Yeah well that wasn’t a mistake. Dad’s going to fuck off very soon, while you’re not looking and give you some half-baked bullshit reasons why. Guess what? He’s not the super-fucking-hero you’ll continue to think he is for another 25 years if you don’t read this letter. Although he’s an amazing piano player, accomplished CEO and the life and soul in every situation, he’s very flawed and I don’t want you to find that out too late. So stop copying him or you’ll take a path toward alcoholism and other bad behaviours which you’re in danger of thinking acceptable because they’re OK for him.

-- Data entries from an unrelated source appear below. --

Lemma insert_fixup_loop_ok fuel : forall t u a (k : K) (v : V) l r ex n,
  rb_rep t (plug u (T ASSOC_RED a k v l r)) ex -> rb ASSOC_BLACK n l -> rb ASSOC_BLACK n r -> cok ASSOC_BLACK n u -> depth u < fuel ->
  exists t' w', insert_fixup_loop fuel t a = Ok t' /\ fixed_up t t' (plug u (T ASSOC_RED a k v l r)) w' ex.
Proof.
  induction fuel as [|fuel IH]; [lia|]. intros t u a k v l r ex n H Hl Hr Hu Hfuel.
  destruct u as [|[] p kp vp sib u|[] p kp vp sib u].
  1,2,4: by destruct (insert_fixup_stop fuel t _ a k v l r ex n H Hl Hr) as [-> ?]; [..|eauto].
  all: destruct Hu as [[_ Hsib] Hu], u as [|[] g kg vg unc u|[] g kg vg unc u]; simpl in Hu, Hfuel.
  1,3,5,6,8,10: naive_solver.
  all: destruct Hu as [[cu Hunc] Hu].
  - apply (insert_turn_ll fuel IH t u g kg vg p kp vp a k v l r sib unc ex n cu); try done; lia.
  - apply (insert_turn_rl fuel IH t u g kg vg p kp vp a k v l r sib unc ex n cu); try done; lia.
  - apply (insert_turn_lr fuel IH t u g kg vg p kp vp a k v l r sib unc ex n cu); try done; lia.
  - apply (insert_turn_rr fuel IH t u g kg vg p kp vp a k v l r sib unc ex n cu); try done; lia.
Qed.

End Insert.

Just as well YOU’ve got this letter, later living Adam.

Now, this is probably the most important thing so read the following carefully.

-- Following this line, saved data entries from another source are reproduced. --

(** ** Extraction *)

Lemma free_node_ok t w z ex : rb_rep t w (z :: ex) ->
  exists t', free_node_rb_tree t z = Ok t' /\ rb_rep t' w ex /\ t' = {| t with rb_nodes := delete z (rb_nodes t) |}.
Proof.
  intros H. assert (Hz : is_Some (rb_nodes t !! z)) by (apply (rr_dom _ _ _ H); set_solver). destruct Hz as [n Hz].
  unfold free_node_rb_tree, node. rewrite Hz. simpl. eexists. split; [done|]. split; [|done].
  pose proof (rr_nodup _ _ _ H) as Hn. simpl in Hn.
  assert (Hz' : z ∉ rb_dummy t :: ex ++ addrs w) by (clear -Hn; apply NoDup_cons in Hn as [? Hn]; apply NoDup_cons in Hn as [? _]; set_solver).
  split; simpl.
  - destruct (rr_dummy _ _ _ H) as (dn & Hd & Hc). exists dn. rewrite lookup_delete_ne; [done|set_solver].
  - eapply rep_frame; [|apply (rr_rep _ _ _ H)]. intros b Hb. apply lookup_delete_ne. set_solver.
  - apply (rr_root _ _ _ H).
  - clear -Hn. apply NoDup_cons in Hn as [? Hn]. apply NoDup_cons in Hn as [? Hn]. apply NoDup_cons. split; [set_solver|done].
  - intros a. pose proof (rr_dom _ _ _ H a) as Hd. destruct (decide (a = z)) as [->|Hne].
    + rewrite lookup_delete_eq. split; [by intros [? ?]|done].
    + rewrite lookup_delete_ne, Hd by done. set_solver.
  - intros a Ha. apply (rr_brk _ _ _ H). set_solver.
Qed.

(** Taking out the element at [z], and freeing its node. *)
Lemma take_out_ok t l l1 z k v l2 : rb_tree comp t l -> l = l1 ++ (z, k, v) :: l2 ->
  z <> rb_dummy t /\ exists t1 t2 zn, assoc_rb_tree_extract_node t z = Ok t1 /\ node t1 z = Ok zn /\ nd_key zn = Some k /\ nd_value zn = Some v /\
    free_node_rb_tree t1 z = Ok t2 /\ rb_size t2 = rb_size t /\ (0 < rb_size t2)%Z /\ rb_free_func t1 = rb_free_func t /\
    rb_tree comp {| t2 with rb_size := (rb_size t2 - 1)%Z |} (l1 ++ l2) /\ rb_key_sz t2 = rb_key_sz t /\ rb_brk t2 = rb_brk t.
Proof.
  intros (w & n & H & Hrb & Hi & Hs & Hsize) ->.
  destruct (locate w Top l1 l2 z k v Hi) as (u & c & l & r & Hw & _). simpl in Hw. subst w.
  pose proof (rep_node t u c z k v l r [] H) as Hz.
  split; [apply Nat.eqb_neq; by apply (not_dummy t u c z k v l r [])|].
  destruct (extract_node_ok t _ n l1 z k v l2 H Hrb Hi) as (t1 & w1 & n1 & He & H1 & K1 & Hrb1 & Hi1).
  destruct (free_node_ok t1 w1 z [] H1) as (t2 & Hfree & H2 & Ht2).
  assert (Hz' : rb_nodes t !! z = Some (mk_node (Some k) (Some v) (above (rb_dummy t) u) (ptr (rb_dummy t) l) (ptr (rb_dummy t) r) c)).
  { unfold node in Hz. destruct (rb_nodes t !! z); [by injection Hz as ->|done]. }
  destruct (rk_node t t1 z _ K1 Hz') as (zn & Hzn & Hk & Hv). unfold zlen in Hsize. rewrite length_app in Hsize. simpl in Hsize.
  assert (Hsz : rb_size t2 = rb_size t) by (subst t2; apply (rk_size _ _ K1)).
  exists t1, t2, zn. unfold node. rewrite Hzn. split_and!; try done; [lia|apply (rk_free _ _ K1)| | |].
  - exists w1, n1. split_and!; [by destruct H2; constructor|done|done|by apply sorted_split in Hs as [? _]|].
    simpl. unfold zlen. rewrite length_app. lia.
  - subst t2. apply (rk_key_sz _ _ K1).
  - subst t2. apply (rk_brk _ _ K1).
Qed.

Lemma rb_extract_ok t l key : rb_tree comp t l -> Exists (has_key key) l ->
  exists t' l1 z k v l2, assoc_rb_tree_extract comp t key = Ok (t', Some v) /\ l = l1 ++ (z, k, v) :: l2 /\ comp key k = 0%Z /\
    rb_tree comp t' (l1 ++ l2) /\ rb_key_sz t' = rb_key_sz t /\ rb_free_func t' = rb_free_func t /\ rb_brk t' = rb_brk t.
Proof.
  intros Ht Hex. pose proof Ht as (w & n & H & _ & Hi & Hs & _). rewrite <- Hi in Hs.
  destruct (find_ok t w [] key H Hs) as [[_ Hn]|(l1 & z & k & v & l2 & Hf & Hl & Hk)].
  { rewrite Hi in Hn. exfalso. apply Exists_exists in Hex as (x & Hx & Hkx). rewrite Forall_forall in Hn. by apply (Hn x). }
  rewrite Hi in Hl.
  destruct (take_out_ok t l l1 z k v l2 Ht Hl) as (Hzd & t1 & t2 & zn & He & Hzn & _ & Hv & Hfr & Hsz & Hpos & Hff & Ht2 & Hks & Hbr).
  exists {| t2 with rb_size := (rb_size t2 - 1)%Z |}, l1, z, k, v, l2.
  unfold assoc_rb_tree_extract. rewrite Hf. simpl. rewrite (proj2 (Nat.eqb_neq _ _) Hzd). simpl. rewrite He. simpl. rewrite Hzn. simpl.
  rewrite Hfr. simpl. rewrite (proj2 (Z.eqb_neq _ _)) by lia. simpl. rewrite Hv. split_and!; try done.
  simpl. unfold free_node_rb_tree in Hfr. rewrite Hzn in Hfr. simpl in Hfr. by injection Hfr as <-.
Qed.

You’re going to get zero proactive guidance on how to live as an adult so don’t bury your head in the sand and act like an entitled little prick until you’re in your 30s. Grow up between now and leaving Uni. Don’t waste your entire 20s being a self-centred dick. In the real world you can’t get whatever you want because of who your dad is or what school you went to. No-one else gives a fuck so if you don’t know yourself and wise up, you’ll coast through an entire 15 years, numb, hazy and directionless.

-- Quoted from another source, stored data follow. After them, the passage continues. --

(* ===== verification/IAppSpec.v ===== *)
(** The RIC and the iApp of flexric as a router: what a request of an xApp and an
    answer of an E2 node do, on lists; the code implements it. *)

From S2P Require Import Prelude Assoc Compare RbTree RbSpec BiMap RicMap IApp.

(** Taking a step of the router apart: the timer that is stopped, the answer. *)
Ltac router_answer Hs :=
  match type of Hs with mbind _ ?e = _ => let Ht := fresh "Hstop" in destruct e as [[? ?]|] eqn:Ht; [|done] end;
  cbn [mbind option_bind] in Hs;
  match type of Hs with mbind _ ?e = _ => let Ha := fresh "Hans" in destruct e as [[[? ?] ?]|] eqn:Ha; [|done] end;
  cbn [mbind option_bind] in Hs; injection Hs as <- <-.

(** ** The router *)

(** [ro_live] are the requests that are not answered for good: the identifiers
    towards the node and those of the xApp.  [ro_pend] are the timers of the
    requests that wait for their first answer.  All RAN functions of [ro_funcs]
    have the listeners [ro_listeners]. *)
Record router (sri_t : Type) := mk_router {
  ro_next : Z;
  ro_live : list (e2_node_ric_id_t * xapp_ric_id_t);
  ro_pend : list (Z * pending_event_ric_t);
  ro_xnext : Z;
  ro_xapps : list (Z * sctp_info_t sri_t);
  ro_nodes : list global_e2_node_id_t;
  ro_funcs : list Z;
  ro_listeners : list listener_t
}.
Arguments mk_router {sri_t}.
Arguments ro_next {sri_t}.
Arguments ro_live {sri_t}.
Arguments ro_pend {sri_t}.
Arguments ro_xnext {sri_t}.
Arguments ro_xapps {sri_t}.
Arguments ro_nodes {sri_t}.
Arguments ro_funcs {sri_t}.
Arguments ro_listeners {sri_t}.

Section Router.
Context {sri_t payload : Type}.
Abbreviation router := (router sri_t).
Abbreviation out := (ric_out sri_t payload).
Abbreviation event := (ric_event (sri_t:=sri_t) (payload:=payload)).
Implicit Types (s : router).

(** The address of an xApp. *)
Definition ro_addr s (xapp_id : Z) : option (sctp_info_t sri_t) :=
  snd <$> List.find (fun p => p.1 =? xapp_id) (ro_xapps s).

(** The request to a node with a number. *)
Definition ro_find s (r : Z) : option (e2_node_ric_id_t * xapp_ric_id_t) := List.find (fun p => ric_req_id (en_ric_id p.1) =? r) (ro_live s).

(** A timer is new, and so is the event it is for. *)
Definition ro_wait s (fd : Z) (ev : pending_event_ric_t) : option router :=
  if (0 <? fd) && (zlen (ro_pend s) + 1 <? 2 ^ 64) &&
     forallb (fun p => negb (cmp_fd fd p.1 =? 0) && negb (cmp_pending_event_ric ev p.2 =? 0)) (ro_pend s)
  then Some {| s with ro_pend := (fd, ev) :: ro_pend s |} else None.

Definition ro_stop s (ev : pending_event_ric_t) : option (router * Z) :=
  match take_out (fun p => cmp_pending_event_ric ev p.2 =? 0) (ro_pend s) with
  | Some (p, rest) => Some ({| s with ro_pend := rest |}, p.1)
  | None => None
  end.

(** A request of a registered xApp, under a number it does not use at the time,
    gets a new number. *)
Definition ro_request s (fd : Z) (xapp_id : Z) (node : global_e2_node_id_t) (id : ric_gen_id_t) (kind : ric_request_type_e)
    (ev : pending_event_t) : option (router * ric_gen_id_t) :=
  let x := mk_xapp_ric_id id xapp_id in
  let id' := set_ric_req_id id (ro_next s) in
  if bool_decide (is_Some (ro_addr s xapp_id)) && (ro_next s <? 2 ^ 16) && (zlen (ro_live s) + 1 <? 2 ^ 64) &&
     match valid_global_e2_node (ro_nodes s) node with Ok b => b | Fail _ => false end &&
     forallb (fun p => negb (cmp_xapp_ric_gen_id x p.2 =? 0)) (ro_live s)
  then
    s ← ro_wait s fd (mk_pending_event_ric ev id');
    Some ({| s with ro_next := ro_next s + 1; ro_live := (mk_e2_node_ric_id node id' kind, x) :: ro_live s |}, id')
  else None.

(** An answer goes to the address of the xApp whose request it answers, under
    the number of the xApp; the last answer ends the request. *)
Definition ro_answer s (id : ric_gen_id_t) (final : bool) : option (router * sctp_info_t sri_t * xapp_ric_id_t) :=
  p ← ro_find s (ric_req_id id);
  if bool_decide (en_ric_id p.1 = id) then
    info ← ro_addr s (xr_xapp_id p.2);
    Some (if final then {| s with ro_live := filter (fun q => q.2 <> p.2) (ro_live s) |} else s, info, p.2)
  else None.

Definition ro_step s (ev : event) : option (router * list out) :=
  match ev with
  | FromXapp info (E42_SETUP_REQUEST len_rf) _ =>
      if (0 <? len_rf) && (ro_xnext s <? 2 ^ 16 - 1) && (zlen (ro_xapps s) + 1 <? 2 ^ 64) &&
         forallb (fun p => negb (cmp_sctp_info_wrapper info p.2 =? 0)) (ro_xapps s)
      then Some ({| s with ro_xnext := ro_xnext s + 1; ro_xapps := (ro_xnext s, info) :: ro_xapps s |},
                 [SetupResponse info (ro_xnext s) (ro_nodes s)])
      else None
  | FromXapp _ (E42_RIC_SUBSCRIPTION_REQUEST x node id p) fd =>
      '(s, id') ← ro_request s fd x node id SUBSCRIPTION_RIC_REQUEST_TYPE SUBSCRIPTION_REQUEST_PENDING_EVENT;
      Some (s, [ToNode node (RIC_SUBSCRIPTION_REQUEST id' p)])
  | FromXapp _ (E42_RIC_CONTROL_REQUEST x node id p) fd =>
      '(s, id') ← ro_request s fd x node id CONTROL_RIC_REQUEST_TYPE CONTROL_REQUEST_PENDING_EVENT;
      Some (s, [ToNode node (RIC_CONTROL_REQUEST id' p)])
  | FromXapp _ (E42_RIC_SUBSCRIPTION_DELETE_REQUEST x id) fd =>
      q ← List.find (fun q => bool_decide (q.2 = mk_xapp_ric_id id x)) (ro_live s);
      (* no other xApp has a request under this number *)
      if bool_decide (en_ric_req_type q.1 = SUBSCRIPTION_RIC_REQUEST_TYPE) &&
         forallb (fun p => bool_decide (p.2 = mk_xapp_ric_id id x) || negb (eq_ric_gen_id (xr_ric_id p.2) id)) (ro_live s)
      then
        let ev := mk_pending_event_ric SUBSCRIPTION_DELETE_REQUEST_PENDING_EVENT (en_ric_id q.1) in
        if existsb (fun p => cmp_pending_event_ric ev p.2 =? 0) (ro_pend s) then Some (s, [])
        else
          s ← ro_wait s fd ev;
          Some (s, [ToNode (en_e2_node_id q.1) (RIC_SUBSCRIPTION_DELETE_REQUEST (en_ric_id q.1))])
      else None
  | FromNode (RIC_SUBSCRIPTION_RESPONSE id admitted na) =>
      if bool_decide (admitted = [0]) && bool_decide (na = []) then
        '(s, fd) ← ro_stop s (mk_pending_event_ric SUBSCRIPTION_REQUEST_PENDING_EVENT id);
        '(s, info, x) ← ro_answer s id false;
        Some (s, [RmFd fd; ToXapp info (RIC_SUBSCRIPTION_RESPONSE (xr_ric_id x) admitted na)])
      else None
  | FromNode (RIC_SUBSCRIPTION_DELETE_RESPONSE id) =>
      '(s, fd) ← ro_stop s (mk_pending_event_ric SUBSCRIPTION_DELETE_REQUEST_PENDING_EVENT id);
      '(s, info, x) ← ro_answer s id true;
      Some (s, [RmFd fd; ToXapp info (RIC_SUBSCRIPTION_DELETE_RESPONSE (xr_ric_id x))])
  | FromNode (RIC_INDICATION id p) =>
      if bool_decide (ran_func_id id ∈ ro_funcs s) then
        '(s, info, x) ← ro_answer s id false;
        Some (s, map (fun l => Published l p) (ro_listeners s) ++ [ToXapp info (RIC_INDICATION (xr_ric_id x) p)])
      else None
  | FromNode (RIC_CONTROL_ACKNOWLEDGE id outcome) =>
      '(s, fd) ← ro_stop s (mk_pending_event_ric CONTROL_REQUEST_PENDING_EVENT id);
      '(s, info, x) ← ro_answer s id true;
      Some (s, [RmFd fd; ToXapp info (RIC_CONTROL_ACKNOWLEDGE (xr_ric_id x) None)])
  | FromNode (RIC_CONTROL_FAILURE id p) =>
      '(s, fd) ← ro_stop s (mk_pending_event_ric CONTROL_REQUEST_PENDING_EVENT id);
      '(s, info, x) ← ro_answer s id true;
      Some (s, [RmFd fd; ToXapp info (RIC_CONTROL_FAILURE (xr_ric_id x) p)])
  | XappLost _ _ => None
  end.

So learn properly at school and get good grades

You’ve not got a God-given right to success without effort. Take rugby seriously. You’re good and you’ve got great potential. Train hard and improve. Take yourself with respect. Don’t be an unmotivated, lazy, wasteful bastard. You’re better than that and it’s worth it later. Also, carefully study what you actually want to do with your life. Copying dad isn’t a career strategy. You aren’t him. Believe it or not, you have skills he doesn’t. You’re not just a slightly disappointing version of dad.

Ask people about all the different professions which exist

What they involve, what different career paths look like, the pros and cons. Then get some relevant work experience and contacts. Do some actual prep for interviews. Believe me, the ASDA grad recruiter isn’t going to like it if you tell her your favourite thing about their company is that “The Curry Pot is pretty decent”.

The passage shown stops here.